A second-generation American, Bob Wilke joined his father’s specialty paper business in the 1920s and discovered racing early on. He became a successful owner of midget cars and then a sponsor of Indianapolis-style cars in the ’50s and finally an owner. Ward won Indy with Wilke in his debut in 1959 and again in ’62.

Unser joined the team four years later and loved working for Wilke, alongside chief mechanic Jud Phillips.

“Bob didn’t mess with us,” Unser said. “He didn’t call on the phone saying, ‘You gotta do this. You gotta do that.’ He was very gentle and easy with us.”

When May 1968 rolled around, all eyes were on Andy Granatelli’s turbine engine cars. A year earlier, Parnelli Jones had dominated before a mechanical failure with three laps to go, opening the door for A.J. Foyt.

This time Joe Leonard won the pole for Granatelli, but Unser – who qualified third – figured by race time his turbocharged Offenhauser engine provided comparable power.

"After – what? – eight laps, I could close up on Leonard so easy it wasn’t even funny,” Unser said.

“So I waited till I got on the straightaway here, right in front of Granatelli. I wanted to do it right in front of him. I did. I know it’s conniving a little bit. I gave Andy a little wave.”

The Eagle Phillips had prepared for Unser was so strong, he could have played with Leonard all day except for one problem. A broken gear linkage left Unser stuck in fourth, so it took him three-quarters of a lap to get going fast enough for the turbocharger to kick in, and by then Leonard was almost out of sight.

“I could pass him anywhere. Middle of the turn, going in, coming out, it made no difference. I’m going, this is hog heaven, except I didn’t have my gears,” Unser said. “I’d have probably lapped him two times.”

Carl Williams’ crash on the back stretch with 17 laps to go looked like it might end Unser’s charge. Even after the safety crew cleaned up the mess in record time, he’d still have to get up to speed to catch Leonard. And Art Pollard, Leonard’s teammate, hung back to try to extend the gap, a tactic that left Unser furious.

Still, he was composed enough to understand the situation when the race restarted with 19 laps left.

“I’m counting the laps,” Unser said. “I know what I can gain on him by now. ... The white-flag lap, I’m going to catch him.

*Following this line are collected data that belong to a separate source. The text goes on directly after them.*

(** [notify_one]: [w] is the thread that is chosen. *)
Definition notify_some (w : option nat) (ths : list Thread) : option (list Thread) :=
  match w with
  | Some i => match ths !! i with Some (c, Waiting) => Some (<[i := (c, Woken)]> ths) | _ => None end
  | None => if existsb is_waiting ths then None else Some ths
  end.

Definition notify_none (w : option nat) (cs : list Caller) : option (list Caller) :=
  match w with
  | Some j => match cs !! j with Some (t, CWait) => Some (<[j := (t, CWoken)]> cs) | _ => None end
  | None => if existsb is_cwaiting cs then None else Some cs
  end.

Inductive Event :=
| Arrive (t : nat)                          (** [exec_task] is called *)
| Submit (j : nat) (w : option nat)         (** a caller has the mutex *)
| WakeCaller (j : nat)                      (** spuriously *)
| Enter (i : nat) (w : option nat)          (** a thread has the mutex at the top of the loop *)
| Wake (i : nat)                            (** spuriously *)
| Timeout (i : nat)
| Resume (i : nat) (w : option nat)         (** a woken thread has the mutex again *)
| Expire (i : nat)                          (** a timed out thread has the mutex again *)
| Finish (i : nat).

Definition set_thread (i : nat) (th : Thread) (s : State) : State :=
  mkState (idle_threads s) (total_threads s) (task s) (<[i := th]> (threads s)) (callers s) (finished s).
Definition set_caller (j : nat) (c : Caller) (s : State) : State :=
  mkState (idle_threads s) (total_threads s) (task s) (threads s) (<[j := c]> (callers s)) (finished s).

(** [info.task.take()], [notify_one] and [idle_threads -= 1]. *)
Definition take_task (i : nat) (core : bool) (idle : Z) (w : option nat) (s : State) : option State :=
  cs ← notify_none w (callers s);
  Some (mkState (idle - 1) (total_threads s) None
    (<[i := (core, match task s with Some t => Running t | None => Start end)]> (threads s)) cs (finished s)).

(** The body of [exec_task_impl] after the loop, and the loop's test. *)
Definition submit (j t : nat) (w : option nat) (s : State) : option State :=
  match task s with
  | Some _ => Some (set_caller j (t, CWait) s)
  | None =>
      let cs := <[j := (t, CDone)]> (callers s) in
      if idle_threads s =? 0 then
        let total := total_threads s + 1 in
        Some (mkState (idle_threads s) total (Some t) (threads s ++ [(total <=? CORE_POOL_SIZE, Start)]) cs (finished s))
      else
        ths ← notify_some w (threads s);
        Some (mkState (idle_threads s) (total_threads s) (Some t) ths cs (finished s))
  end.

“If I catch him on that, there’ll be no stopping me. If I’d have had to cut through the grass, I’d have done it.”

Unser didn’t need to do anything heroic. Leonard and Pollard never got up to speed with simultaneous fuel pump shaft failures on the restart. Unser cruised to victory over Dan Gurney for his fourth consecutive victory.

Unser stayed with the Leader Card team to the end of the 1970 season. The economics of the sport were changing, and Wilke was having a hard time adapting to the idea of taking a sponsor’s money. In the midst of a tire war, Goodyear and Firestone were throwing around serious money, and Unser was one of Goodyear’s favorite sons.

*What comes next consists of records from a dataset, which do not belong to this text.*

(** * What the operations write *)

Definition op_data (blobs : bytes) (op : InstallOperation) : option bytes :=
  off ← data_offset op; len ← data_length op;
  if (0 <=? off) && (0 <? len) && (off + len <=? zlen blobs)
  then Some (take (Z.to_nat len) (drop (Z.to_nat off) blobs)) else None.

Definition dest (bs : Z) (op : InstallOperation) : option Z :=
  ext ← head (dst_extents op); sb ← start_block ext;
  if (0 <=? sb * bs) && (sb * bs <? 2 ^ 63) then Some (sb * bs) else None.

(** The bytes of a [REPLACE], [REPLACE_BZ] or [REPLACE_XZ]. *)
Definition op_content (decode : bytes -> bytes * bool) (blobs : bytes) (op : InstallOperation) : option bytes :=
  data ← op_data blobs op;
  match type_pb op with
  | REPLACE => Some data
  | REPLACE_BZ | REPLACE_XZ => match decode data with (d, true) => Some d | _ => None end
  | _ => None
  end.

(** The write the code makes: all of it from the first extent on. *)
Definition op_write (decode : bytes -> bytes * bool) (bs : Z) (blobs : bytes) (op : InstallOperation) : option (Z * bytes) :=
  d ← op_content decode blobs op; pos ← dest bs op; Some (pos, d).

(** The writes of the format description: the bytes, padded with zeros to the size of a
    block, fill the extents one after the other. *)
Definition pad_block (bs : Z) (d : bytes) : bytes := d ++ replicate (Z.to_nat ((- zlen d) mod bs)) (bof 0).

Fixpoint spread (bs : Z) (exts : list Extent) (d : bytes) : option (list (Z * bytes)) :=
  match exts with
  | [] => Some []
  | ext :: exts =>
      sb ← start_block ext; n ← num_blocks ext;
      ws ← spread bs exts (drop (Z.to_nat (n * bs)) d);
      Some ((sb * bs, take (Z.to_nat (n * bs)) d) :: ws)
  end.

“He doesn’t have enough money to spend on racing as it takes, as the tire companies have,” Unser said. “It’s a lot of money we’re talking about. That race car in ’68, that was (paid for by) Goodyear. The engines that I ran, Goodyear. My money, all Goodyear.”

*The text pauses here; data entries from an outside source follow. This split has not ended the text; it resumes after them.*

(* ===== verification/Sign.v ===== *)
(** boot/sign.rs, and the commands "sign" and "verify" of boot/cli.rs: AVB 1.0 signatures of
    boot images.

    The crates for certificates, keys, digests and DER are parameters, with what is relied
    on as [Crypto_law].  A boot image is its file; where the payload begins and ends is
    found by the C++ parser, the parameter [layout]. *)

From S2P Require Import Prelude Text Numeric Files Payload.

Module Sign.
Import Files Payload.

(** * Digests *)

Inductive Hash := Sha1 | Sha256 | Sha384 | Sha512.

Definition hash_size (h : Hash) : Z := match h with Sha1 => 20 | Sha256 => 32 | Sha384 => 48 | Sha512 => 64 end.

Section Sha.
Context (hash : Hash -> bytes -> bytes).

(** The state of a digest is what it was given so far. *)
Inductive SHA := SHA1 (d : bytes) | SHA256 (d : bytes).

Definition get_sha (use_sha1 : bool) : SHA := if use_sha1 then SHA1 [] else SHA256 [].

Definition sha_update (data : bytes) (s : SHA) : SHA := match s with SHA1 d => SHA1 (d ++ data) | SHA256 d => SHA256 (d ++ data) end.

Definition output_size (s : SHA) : Z := match s with SHA1 _ => hash_size Sha1 | SHA256 _ => hash_size Sha256 end.

(** [finalize_into]: the output has to have the size of the digest, else neither it nor the
    state is changed. *)
Definition finalize_into (out : bytes) (s : SHA) : SHA * bytes :=
  if zlen out =? output_size s then match s with SHA1 d => (SHA1 [], hash Sha1 d) | SHA256 d => (SHA256 [], hash Sha256 d) end else (s, out).

Definition sha1_hash (data out : bytes) : bytes := if zlen out =? hash_size Sha1 then hash Sha1 data else out.
Definition sha256_hash (data out : bytes) : bytes := if zlen out =? hash_size Sha256 then hash Sha256 data else out.
End Sha.

(** * Keys *)

(** The kinds of keys, as the crates have them. *)
Inductive Kind := Rsa | P256 | P384 | P521.

(** The operations of the crates. *)
Record Crates := mkCrates {
  Certificate : Type; PublicKeyInfo : Type; AlgorithmIdentifier : Type; PubKey : Type; SecKey : Type;
  hash : Hash -> bytes -> bytes;
  from_pem : bytes -> option Certificate;
  subject_public_key_info : Certificate -> PublicKeyInfo;
  signature_algorithm : Certificate -> AlgorithmIdentifier;
  public_key : Kind -> PublicKeyInfo -> option PubKey;
  private_key : Kind -> bytes -> option SecKey;
  sign_prehash : Kind -> SecKey -> bytes -> option bytes;
  verify_prehash : Kind -> PubKey -> bytes -> bytes -> bool;
  printable : bytes -> bool;
  attr_to_der : bytes -> Z -> option bytes;
  sig_to_der : Z -> Certificate -> AlgorithmIdentifier -> bytes * Z -> bytes -> option bytes;
  sig_decode : bytes -> option (Z * Certificate * AlgorithmIdentifier * (bytes * Z) * bytes) }.

Section Sign.
Context (C : Crates).

Inductive VerifyingKey := VSHA256withRSA (k : PubKey C) | VSHA256withECDSA (k : PubKey C) | VSHA384withECDSA (k : PubKey C) | VSHA521withECDSA (k : PubKey C).
Inductive SigningKey := SHA256withRSA (k : SecKey C) | SHA256withECDSA (k : SecKey C) | SHA384withECDSA (k : SecKey C) | SHA521withECDSA (k : SecKey C).

Record Verifier := mkVerifier { v_digest : Hash * bytes; v_key : VerifyingKey }.
Record Signer := mkSigner { s_digest : Hash * bytes; s_key : SigningKey }.

Definition from_public_key (key : PublicKeyInfo C) : logged Verifier :=
  match public_key C Rsa key with
  | Some rsa => Ok (mkVerifier (Sha256, []) (VSHA256withRSA rsa))
  | None =>
      match public_key C P256 key with
      | Some ec => Ok (mkVerifier (Sha256, []) (VSHA256withECDSA ec))
      | None =>
          match public_key C P384 key with
          | Some ec => Ok (mkVerifier (Sha384, []) (VSHA384withECDSA ec))
          | None =>
              match public_key C P521 key with
              | Some ec => Ok (mkVerifier (Sha512, []) (VSHA521withECDSA ec))
              | None => Err tt
              end
          end
      end
  end.

Definition from_private_key (key : bytes) : logged Signer :=
  match private_key C Rsa key with
  | Some rsa => Ok (mkSigner (Sha256, []) (SHA256withRSA rsa))
  | None =>
      match private_key C P256 key with
      | Some ec => Ok (mkSigner (Sha256, []) (SHA256withECDSA ec))
      | None =>
          match private_key C P384 key with
          | Some ec => Ok (mkSigner (Sha384, []) (SHA384withECDSA ec))
          | None =>
              match private_key C P521 key with
              | Some ec => Ok (mkSigner (Sha512, []) (SHA521withECDSA ec))
              | None => Err tt
              end
          end
      end
  end.

Definition verifier_update (data : bytes) (v : Verifier) : Verifier := mkVerifier ((v_digest v).1, (v_digest v).2 ++ data) (v_key v).
Definition signer_update (data : bytes) (s : Signer) : Signer := mkSigner ((s_digest s).1, (s_digest s).2 ++ data) (s_key s).

Definition verifier_verify (v : Verifier) (signature : bytes) : logged unit :=
  let h := hash C (v_digest v).1 (v_digest v).2 in
  let ok :=
    match v_key v with
    | VSHA256withRSA k => verify_prehash C Rsa k h signature
    | VSHA256withECDSA k => verify_prehash C P256 k h signature
    | VSHA384withECDSA k => verify_prehash C P384 k h signature
    | VSHA521withECDSA k => verify_prehash C P521 k h signature
    end in
  if ok then Ok tt else Err tt.

Definition signer_sign (s : Signer) : logged bytes :=
  let h := hash C (s_digest s).1 (s_digest s).2 in
  of_option tt
    (match s_key s with
     | SHA256withRSA k => sign_prehash C Rsa k h
     | SHA256withECDSA k => sign_prehash C P256 k h
     | SHA384withECDSA k => sign_prehash C P384 k h
     | SHA521withECDSA k => sign_prehash C P521 k h
     end).

(** * Signatures *)

Record AuthenticatedAttributes := mkAttr { target : bytes; length_ : Z }.

Record BootSignature := mkSig {
  format_version : Z; certificate : Certificate C; algorithm_identifier : AlgorithmIdentifier C;
  authenticated_attributes : AuthenticatedAttributes; signature : bytes }.

Definition attr_der (a : AuthenticatedAttributes) : logged bytes := of_option tt (attr_to_der C (target a) (length_ a)).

Goodyear steered Unser toward Gurney’s team, in which it also invested heavily.

Wilke, who had had a history of heart attacks, died a short time later. His son Ralph inherited the team and kept it running into the mid-1990s.

“My grandfather, besides being a wheeler-dealer, my dad is just the opposite,” Mark Wilke said. “My dad, when he took over, the most important thing to him – even though the Indy-car team was important – the important thing to him was the thing that fed the Indy-car team, and that would have been his business.”

The best days in the Wilke family’s racing efforts fade deeper into history with each passing year. But even after a half-century, memories remain vivid.